Quell’esplosione a Pomezia ce lo ha ricordato con la sua forza bruta. La libertà di stampa è qualcosa di fragile. La si può intimidire, silenziare, fare a pezzi. È accaduto ancora, questa volta contro un giornalista di inchiesta, Sigfrido Ranucci, la cui auto è stata distrutta dall’esplosivo. Il presidente Mattarella ha chiesto una reazione ferma e coraggiosa. Ma la politica, da sola, non basta. Perché la libertà di stampa non è una questione che riguarda solo i giornalisti: riguarda tutti noi, la nostra capacità di restare cittadini liberi.

Dietro ogni notizia trovata e verificata che oggi possiamo leggere in tempo reale sul nostro smartphone da tutto il mondo c’è il lavoro concreto, e spesso invisibile, di donne e uomini che cercano la verità tra burocrazie, minacce, confini chiusi, regimi ostili.

Ecco perché un ordigno non colpisce solo un giornalista: colpisce un principio. La libertà di stampa si può soffocare in molti modi: con una bomba, con il carcere, con il divieto di attraversare una frontiera, come accade ai cronisti tenuti lontani da Gaza o ai reporter che cercano di raccontare la guerra in Ucraina. Si può soffocare anche con la disattenzione, con il frastuono incessante dei social o delle fake news.

A spegnersi non è solo una voce, ma la possibilità stessa di comprendere il mondo. Papa Francesco,

al Giubileo dei giornalisti, lo aveva ricordato con parole che oggi risuonano come monito: «La libertà dei giornalisti fa crescere la libertà di tutti noi. La loro libertà è libertà per ognuno di noi».

Secondo la Federazione internazionale dei giornalisti, nel 2024 sono stati oltre 120 i cronisti che hanno perso la vita nel mondo mentre svolgevano il loro lavoro.

Alcuni sono morti sotto le bombe, altri in silenzio, cancellati da un regime o da una prigione. Altri ancora – come Stefania Battistini, ricercata dalla Russia per i suoi reportage dall’Ucraina – continuano a fare il proprio mestiere pur sapendo di essere diventati bersagli.

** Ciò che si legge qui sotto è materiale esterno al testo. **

(** The calls are allowed whichever comes first, and afterwards. *)
Definition carefulOnce {I} `{EqDecision I} (f : I → storeCall X) (ids : list I) (a : AStore) : bool :=
  forallb (λ i, careful (f i) a && forallb (λ j, (j == i) || careful (f j) (spec_exec (f i) a).2) ids) ids.

Lemma along_lost good {I} (wanted : error → bool) (f : I → storeCall X) ids a keys :
  Forall (λ i, careful (f i) a = true ∧ keysOf (f i) = [] ∧
               match (spec_exec (f i) a).1 with Ok _ => False | Err err => wanted err = true end) ids →
  along good (map (λ i, OnStore Background (f i)) ids) (a, keys).
Proof.
  intros Hall. induction Hall as [|i ids (Hc & Hk & Hi) Hall IH]; [done|]. simpl. split; [by rewrite Hk|].
  pose proof (spec_exec_Err (f i) a) as Herr. change (store_exec (f i) Background a) with (spec_exec (f i) a).
  destruct (spec_exec (f i) a) as [[y|err] b]; simpl in *; [done|]. by rewrite (Herr err).
Qed.

Lemma along_once good {I} `{EqDecision I} (wanted : error → bool) (f : I → storeCall X) ids a keys :
  NoDup ids → oneWins wanted f ids a = true → carefulOnce f ids a = true → (∀ i, keysOf (f i) = []) →
  ∀ l, l ≡ₚ map (λ i, OnStore Background (f i)) ids → along good l (a, keys).
Proof.
  intros Hnodup Hone Hcare Hkeys l Hl. apply Permutation_map_inv in Hl as (ids' & -> & Hids).
  destruct ids' as [|i rest]; [done|]. assert (i ∈ ids) as Hi by (rewrite Hids; left).
  rewrite Hids in Hnodup. apply NoDup_cons in Hnodup as [Hnew _].
  pose proof (proj1 (forallb_forall _ _) Hone i (proj1 (list_elem_of_In _ _) Hi)) as Hw. cbn beta in Hw.
  pose proof (proj1 (forallb_forall _ _) Hcare i (proj1 (list_elem_of_In _ _) Hi)) as [Hc Hcs]%andb_true_iff.
  simpl. split; [by rewrite Hkeys|]. change (store_exec (f i) Background a) with (spec_exec (f i) a).
  destruct (spec_exec (f i) a) as [[y|err] b]; simpl in *; [|done]. apply (along_lost good wanted).
  apply Forall_forall. intros j Hj. assert (j ∈ ids) as Hjids by (rewrite Hids; by right).
  pose proof (proj1 (forallb_forall _ _) Hw j (proj1 (list_elem_of_In _ _) Hjids)) as Hwj.
  pose proof (proj1 (forallb_forall _ _) Hcs j (proj1 (list_elem_of_In _ _) Hjids)) as Hcj. cbn beta in Hwj, Hcj.
  rewrite bool_decide_eq_false_2 in Hwj, Hcj by (intros ->; by apply Hnew). split_and!; [done|apply Hkeys|].
  by destruct (spec_exec (f j) b).1.
Qed.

L’attacco a Ranucci ci riporta alla realtà: il giornalismo non è un algoritmo né un flusso automatico di notizie. È ancora fatto di teste, cuori e mani. È la fatica di chi ascolta, verifica, disturba, mette in discussione le versioni comode, anche dentro la Chiesa. In mezzo alle polarizzazioni e alla propaganda, la libertà di informazione è uno dei pochi strumenti che ci restano per formarci un giudizio critico e per difenderci dalle semplificazioni.

Là dove i giornalisti vengono allontanati, che sia a Gaza, in Ucraina o in qualunque altra frontiera del mondo, si fa più buio per tutti.